Role of CXCL16 in BLM-induced epithelial-mesenchymal transition in human A549 cells.

Affiliation

Ma Z(1)(2)(3), Ma C(1)(2)(4), Zhang Q(1)(2), Bai Y(1)(2), Mu K(5), Liu X(#)(6), Yang Q(#)(7)(8).
Author information:
(1)Department of Rheumatology and Immunology, Shandong Provincial Hospital, Cheeloo College of Medicine, Shandong University, Jinan, 250021, Shandong, China.
(2)Department of Rheumatology and Immunology, Shandong Provincial Hospital Affiliated to Shandong First Medical University, Jinan, 250021, Shandong, China.
(3)Department of Rheumatology and Immunology, Peking University Third Hospital, Beijing, 100191, China.
(4)Department of Central Laboratory, Shandong Provincial Hospital Affiliated to Shandong First Medical University, Jinan, 250021, Shandong, China.
(5)Department of Pathology, Qilu Hospital, Shandong University, Jinan, 250012, China.
(6)Department of Rheumatology and Immunology, Peking University Third Hospital, Beijing, 100191, China. [Email]
(7)Department of Rheumatology and Immunology, Shandong Provincial Hospital, Cheeloo College of Medicine, Shandong University, Jinan, 250021, Shandong, China. [Email]
(8)Department of Rheumatology and Immunology, Shandong Provincial Hospital Affiliated to Shandong First Medical University, Jinan, 250021, Shandong, China. [Email]
(#)Contributed equally

Abstract

Alveolar epithelial cells play an essential role in the initiation and progression of pulmonary fibrosis, and the occurrence of epithelial-mesenchymal transition (EMT) may be the early events of pulmonary fibrosis.

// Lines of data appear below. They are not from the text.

(* ===== verification/XLogSmgrSpec.v ===== *)
(** What encrypting a piece of WAL means, and that XLogSmgr does it.

    Each byte of the WAL has a location, a timeline and an LSN. [crypt_ref]
    combines each byte with the key stream of the range its location belongs
    to; [TDEXLogCryptBuffer] computes it, whatever the borders of the ranges
    are. A segment that was written by one process is read back by another one
    that finds the ranges in the key file. *)
From S2P Require Import Prelude Types Environ Instances Ciphers EncTde KeyFile KeyMap KeyMapSpec WalKeys.
From S2P Require Import WalKeysSpec WalKeysThms XLogSmgr.

(** ** Segments *)

(** A piece of a segment: sizes that PostgreSQL allows, and an LSN that fits. *)
Record Piece := mkPiece { p_count : Z; p_offset : Z; p_tli : Z; p_segno : Z; p_segSize : Z }.

Definition piece_ok (p : Piece) : Prop :=
  (∃ n, 0 <= n <= 30 ∧ p_segSize p = 2 ^ n) ∧ 0 <= p_offset p ∧ 0 < p_count p ∧
  p_offset p + p_count p <= p_segSize p ∧ is_u32 (p_tli p) ∧ 0 <= p_segno p ∧
  (p_segno p + 1) * p_segSize p < 2 ^ 64.

(** The location of a byte of the piece. *)
Definition piece_loc (p : Piece) (i : nat) : WalLocation :=
  mkWalLocation (p_segno p * p_segSize p + p_offset p + Z.of_nat i) (p_tli p).

Definition range_active (r : WalEncryptionRange) : bool :=
  wal_location_valid (wr_start r) && (wr_type r =? WAL_ENCRYPTION_RANGE_ENCRYPTED).

(** The location is in an encrypted range. *)
Definition covers (l : WalLocation) (r : WalEncryptionRange) : bool :=
  range_active r && (wal_location_cmp (wr_start r) l <=? 0) && (wal_location_cmp l (wr_end r) <? 0).

Definition disjoint_ranges (rs : list WalEncryptionRange) : Prop :=
  ∀ i j r1 r2, rs !! i = Some r1 → rs !! j = Some r2 → (i < j)%nat → wl_le (wr_end r1) (wr_start r2).

Lemma covers_true l r :
  covers l r = true ↔ range_active r = true ∧ wl_le (wr_start r) l ∧ wl_lt l (wr_end r).
Proof.
  unfold covers, wl_le. rewrite !andb_true_iff, Z.leb_le, Z.ltb_lt.
  rewrite <-!wal_location_cmp_lt, <-wal_location_cmp_eq.
  split; intros; destruct_and!; split_and!; try done; lia.
Qed.

Lemma wl_le_lt_trans a b c : wl_le a b → wl_lt b c → wl_lt a c.
Proof. intros [H| ->] H2; [by etrans|done]. Qed.

Lemma wl_lt_le_trans a b c : wl_lt a b → wl_le b c → wl_lt a c.
Proof. intros H [H2| ->]; [by etrans|done]. Qed.

Lemma wl_le_trans a b c : wl_le a b → wl_le b c → wl_le a c.
Proof. intros [H| ->] H2; [left; by eapply wl_lt_le_trans|done]. Qed.

Lemma wl_lt_absurd a : ¬ wl_lt a a.
Proof. apply (irreflexivity wl_lt). Qed.

(** A location is in one range at most. *)
Lemma covers_disjoint rs i j r1 r2 l :
  disjoint_ranges rs → rs !! i = Some r1 → rs !! j = Some r2 → (i < j)%nat →
  covers l r1 = true → covers l r2 = false.
Proof.
  intros Hd H1 H2 Hij C1. destruct (covers l r2) eqn:C2; [|done].
  apply covers_true in C1 as (_ & _ & C1). apply covers_true in C2 as (_ & C2 & _).
  pose proof (Hd i j r1 r2 H1 H2 Hij) as Hle. exfalso. apply (wl_lt_absurd l).
  eapply wl_lt_le_trans; [exact C1|]. destruct Hle as [Hle|Hle].
  - left. eapply wl_lt_le_trans; [exact Hle|exact C2].
  - rewrite Hle. exact C2.
Qed.

(** ** The reference *)

Section reference.
Context {SSL : OpenSSL} {Spec : OpenSSLSpec SSL}.

Definition xor_at (r : WalEncryptionRange) (tli segno pos : Z) (b : byte) : byte :=
  byte_xor b (keystream_byte (ik_key_bytes (wr_key r))
                (CalcXLogPageIVPrefix tli segno (ik_base_iv (wr_key r))) pos).

(** Every byte with the key stream of the range it is in. *)
Definition crypt_byte (rs : list WalEncryptionRange) (p : Piece) (i : nat) (b : byte) : byte :=
  match find (covers (piece_loc p i)) rs with
  | Some r => xor_at r (p_tli p) (p_segno p) (p_offset p + Z.of_nat i) b
  | None => b
  end.

Definition crypt_ref (rs : list WalEncryptionRange) (p : Piece) (d : bytes) : bytes :=
  imap (crypt_byte rs p) d.

Lemma crypt_ref_involutive rs p d : crypt_ref rs p (crypt_ref rs p d) = d.
Proof.
  apply list_eq. intros i. unfold crypt_ref. rewrite !list_lookup_imap.
  destruct (d !! i) as [b|]; simpl; [|done]. f_equal. unfold crypt_byte.
  destruct (find _ _); [|done]. unfold xor_at. apply byte_xor_involutive.
Qed.

Lemma crypt_ref_length rs p d : length (crypt_ref rs p d) = length d.
Proof. apply length_imap. Qed.
Lemma written_keys pk vs v k loc lk w :
  new_range vs v loc lk → written pk vs v k loc w →
  ∃ rs0 r c b1 b2, let w1 := with_cache c b1 b2 w in
    crypt_keys w = Ok (Some 0%nat) w1 ∧ cache_ok c ∧ rec_range <$> c = rec_range <$> chain (rs0 ++ [r]) ∧
    Forall2 range_view (rs0 ++ [r]) (in_use (abs_set_location loc k (vs ++ [v]))) ∧
    range_view r (mkWRange (ra_type v) loc (ra_key v)) ∧ Forall range_wf (rs0 ++ [r]) ∧ increasing (wr_start <$> rs0 ++ [r]).
Proof.
  intros [Hv Hwf Hmax Hbef Hu Hty Hk] [Hrep Hlock Hlsn Htli Hcache]. pose proof (valid_after_first loc Hwf Hv) as Hle.
  assert (ra_type v ≠ WAL_ENCRYPTION_RANGE_INVALID) as Hty' by (by rewrite Hty).
  destruct Hcache as [Hc|(rs & Hok & Hrs & Hvs)].
  - destruct (fetch_wal_keys_spec first_location pk _ w Hrep Hlock) as (rs & b1 & b2 & Hfe & E).
    { eapply Forall_impl; [by apply usable_set_location|]. simpl. intros u Hu' Hw. apply Hu'. intros Hi.
      unfold view_wanted in Hw. by rewrite Hi in Hw. }
    rewrite Hc, fetched_chain in E.
    assert (Forall2 range_view rs (in_use (abs_set_location loc k (vs ++ [v])))) as Hrs.
    { unfold fetched in Hfe. destruct (abs_set_location loc k (vs ++ [v])) eqn:Ea; [|done].
      apply (f_equal length) in Ea. rewrite abs_set_location_length, length_app in Ea. simpl in Ea. lia. }
    destruct (fetched_ranges loc vs v k rs) as (rs0 & r & -> & Hr & Hwfs & Hinc); try done.
    exists rs0, r, (chain (rs0 ++ [r])), b1, b2. split; [|by split_and!; [apply chain_ok|..]].
    pose proof Hr as (_ & Hrst & _). simpl in Hrst.
    assert (∃ c rec, chain (rs0 ++ [r]) = c ++ [rec] ∧ wr_start (rec_range rec) = loc) as (c & rec & Hch & Hst).
    { rewrite <-chain_snoc. unfold cache_add. eexists _, _. by split. }
    rewrite (crypt_keys_fetched w (with_cache (chain (rs0 ++ [r])) b1 b2 w));
      [|done|rewrite E; by destruct rs0|simpl; rewrite Hch; by destruct c].
    eapply (crypt_keys_cached c rec); [done|]. right. simpl. rewrite Hlsn, Htli, Hst. destruct loc. apply wl_lt_absurd.
  - destruct (fetched_ranges loc vs v k rs) as (rs0 & r & -> & Hr & Hwfs & Hinc); try done.
    exists rs0, r, (wal_key_cache (w_wal w)), (wal_prealloc_record (w_wal w)), (wal_prealloc_range (w_wal w)).
    replace (with_cache _ _ _ w) with w by (by destruct w as [? ? ? ? ? ? ? ? ? ? []]). split; [|done].
    pose proof Hr as (_ & Hrst & _). simpl in Hrst.
    assert (∃ c rec, wal_key_cache (w_wal w) = c ++ [rec] ∧ wr_start (rec_range rec) = loc) as (c & rec & Hch & Hst).
    { rewrite <-chain_snoc in Hrs. unfold cache_add in Hrs. rewrite fmap_app in Hrs.
      destruct (wal_key_cache (w_wal w)) as [|x l _] using rev_ind; [by apply symmetry, app_nil in Hrs as [_ ?]|].
      exists l, x. split; [done|]. rewrite fmap_app in Hrs. simpl in Hrs. apply app_inj_tail in Hrs as [_ ->]. done. }
    eapply (crypt_keys_cached c rec); [done|]. right. rewrite Hlsn, Htli, Hst. destruct loc. apply wl_lt_absurd.
Qed.

(** From its start on, the last range encrypts every piece of a segment. *)
Lemma written_crypt pk vs v k loc lk p d in_place w :
  new_range vs v loc lk → written pk vs v k loc w → piece_ok p → wl_le loc (piece_loc p 0) → wl_tli (piece_loc p 0) < MaxTimeLineID →
  Z.of_nat (length d) = p_count p →
  ∃ key c b1 b2, let w' := with_cache c b1 b2 w in
    TDEXLogCryptBuffer (if in_place : bool then None else Some d) d (p_count p) (p_offset p) (p_tli p) (p_segno p) (p_segSize p) w =
      Ok (segment_stream key p d) w' ∧ lkey key = lk ∧ written pk vs v k loc w'.
Proof.
  intros Hn Hw Hp Hle Hmax Hlen. destruct (written_keys pk vs v k loc lk w Hn Hw) as (rs0 & r & c & b1 & b2 & Eck & Hok & Hrs & Hvs & Hr & Hwfs & Hinc).
  destruct (crypt_buffer_spec p d in_place w _ Hp Hlen Eck Hok) as (c' & E & Hok' & Hrs').
  pose proof Hr as (Hrt & Hrst & _ & Hrk & _). simpl in Hrt, Hrst, Hrk.
  exists (wr_key r), c', b1, b2. split; [|split].
  - rewrite E. f_equal. cbn [wal_key_cache w_wal with_cache]. change (wal_key_cache (w_wal (with_cache c b1 b2 w))) with c.
    rewrite Hrs. unfold segment_stream. apply crypt_ref_last; try done; [rewrite Hrt; apply Hn|rewrite Hrst; apply Hn|by rewrite Hrst].
  - pose proof (nr_key _ _ _ _ Hn). congruence.
  - destruct Hw. split; try done. right. exists (rs0 ++ [r]). split_and!; [exact Hok'| |done].
    change (rec_range <$> c' = rec_range <$> chain (rs0 ++ [r])). rewrite Hrs'. exact Hrs.
Qed.

(** A process that starts to read after the first write. *)
Lemma seg_read_spec fd buf0 enc p w pk vs v k loc lk :
  new_range vs v loc lk → written pk vs v k loc w → piece_ok p → wl_le loc (piece_loc p 0) → wl_tli (piece_loc p 0) < MaxTimeLineID →
  pg_pread fd (p_count p) (p_offset p) w = Ok (Some enc) w →
  Z.of_nat (length enc) = p_count p → length buf0 = length enc →
  ∃ key w', lkey key = lk ∧
    tdeheap_xlog_seg_read fd buf0 (p_count p) (p_offset p) (p_tli p) (p_segno p) (p_segSize p) w =
      Ok (p_count p, segment_stream key p enc) w'.
Proof.
  intros Hn Hw Hp Hle Hmax Hrd Hlen Hbuf. pose proof Hp as (_ & Ho & Hcnt & _).
  destruct (written_crypt pk vs v k loc lk p enc true w Hn Hw Hp Hle Hmax Hlen) as (key & c & b1 & b2 & Eb & Hkey & _).
  exists key, (with_cache c b1 b2 w). split; [done|].
  unfold tdeheap_xlog_seg_read. rewrite (bind_ok _ _ _ _ _ Hrd). cbv zeta beta iota.
  rewrite (proj2 (Z.leb_gt _ _)) by lia.
  assert (write_at 0 enc buf0 = enc) as ->.
  { unfold overwrite. simpl. rewrite drop_ge by lia. apply app_nil_r. }
  rewrite (bind_ok _ _ _ _ _ Eb). unfold mret, M_ret. by rewrite Hlen.
Qed.

(** C3: the first write of a server process into the WAL, at any location after
    the ranges that are in use, is read back by a process that starts later
    with an empty cache and finds the ranges in the key file: the write records
    the location, and the reader derives from the file which key to use. *)
Theorem wal_write_then_read fd bs buf buf0 b1 b2 p w pk vs v :
  let loc := piece_loc p 0 in
  fresh_writer w pk vs v → piece_ok p → wal_location_valid loc = true → wl_tli loc < MaxTimeLineID →
  before loc vs →
  (∀ c rec, wal_key_cache (w_wal w) = c ++ [rec] → wl_lt (wr_start (rec_range rec)) loc) →
  w_fs w !! fd = Some bs → fd ≠ wal_path → Z.of_nat (length buf) = p_count p → length buf0 = length buf →
  ∃ w1 w2,
    tdeheap_xlog_seg_write fd buf (p_count p) (p_offset p) (p_tli p) (p_segno p) (p_segSize p) w =
      Ok (p_count p) w1 ∧
    tdeheap_xlog_seg_read fd buf0 (p_count p) (p_offset p) (p_tli p) (p_segno p) (p_segSize p)
      (with_cache [] b1 b2 w1) = Ok (p_count p, buf) w2.
Proof.
  intros loc Hfw Hp Hv Hmax Hbef Hlast Hfd Hne Hlen Hbuf.
  destruct (seg_write_spec fd bs buf p w pk vs v Hfw Hp Hv Hlast Hfd Hne Hlen)
    as (k & w1 & Ew & Hfs & Hrep & Hlock & Hlsn & Htli).
  destruct Hfw as (_ & Hu & _ & _ & _ & _ & Hkey & Hvt & Hvk). fold loc in Hrep, Hlsn, Htli.
  set (cur := CurrentWalEncryptionRange (w_xsmgr w)) in *.
  pose proof Hp as (_ & Ho & Hcnt & _ & Ht & _).
  assert (length (segment_stream (wr_key cur) p buf) = length buf) as Hsl by apply stream_ref_length.
  assert (new_range vs v loc (lkey (wr_key cur))) as Hn by (split; try done; by apply piece_loc_wf).
  destruct (seg_read_spec fd buf0 (segment_stream (wr_key cur) p buf) p (with_cache [] b1 b2 w1) pk vs v k loc
    (lkey (wr_key cur)) Hn) as (key & w2 & Hkey' & Er); try done; try lia.
  - split; try done. by left.
  - by right.
  - rewrite (pread_ok fd _ _ (with_cache [] b1 b2 w1) _ Hfs Ho). do 2 f_equal.
    rewrite <-Hlen, Nat2Z.id, <-Hsl. apply slice_overwrite_same.
  - exists w1, w2. split; [done|]. rewrite Er. do 2 f_equal. unfold segment_stream.
    injection Hkey' as _ -> ->. apply stream_ref_involutive.
Qed.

Recent studies have shown chemokines are involved in the complex process of EMT, and CXC chemokine ligand 16 (CXCL16) is also associated with many fibrosis-related diseases. However, whether CXCL16 is dysregulated in alveolar epithelial cells and the role of CXCL16 in modulating EMT in pulmonary fibrosis has not been reported. In this study, we found that CXCL16 and its receptor C-X-C motif chemokine receptor 6 (CXCR6) were upregulated in bleomycin induced EMT in human alveolar type II-like epithelial A549 cells. Synergistic effect of CXCL16 and bleomycin in promoting EMT occurrence, extracellular matrix (ECM) excretion, as well as the pro-inflammatory and pro-fibrotic cytokines productions in A549 cells were observed, and those biological functions were impaired by CXCL16 siRNA. We further confirmed that CXCL16 regulated EMT in A549 cells via the TGF-β1/Smad3 pathways. These results indicated that CXCL16 could promote pulmonary fibrosis by promoting the process of EMT via the TGF-β1/Smad3 signaling pathway.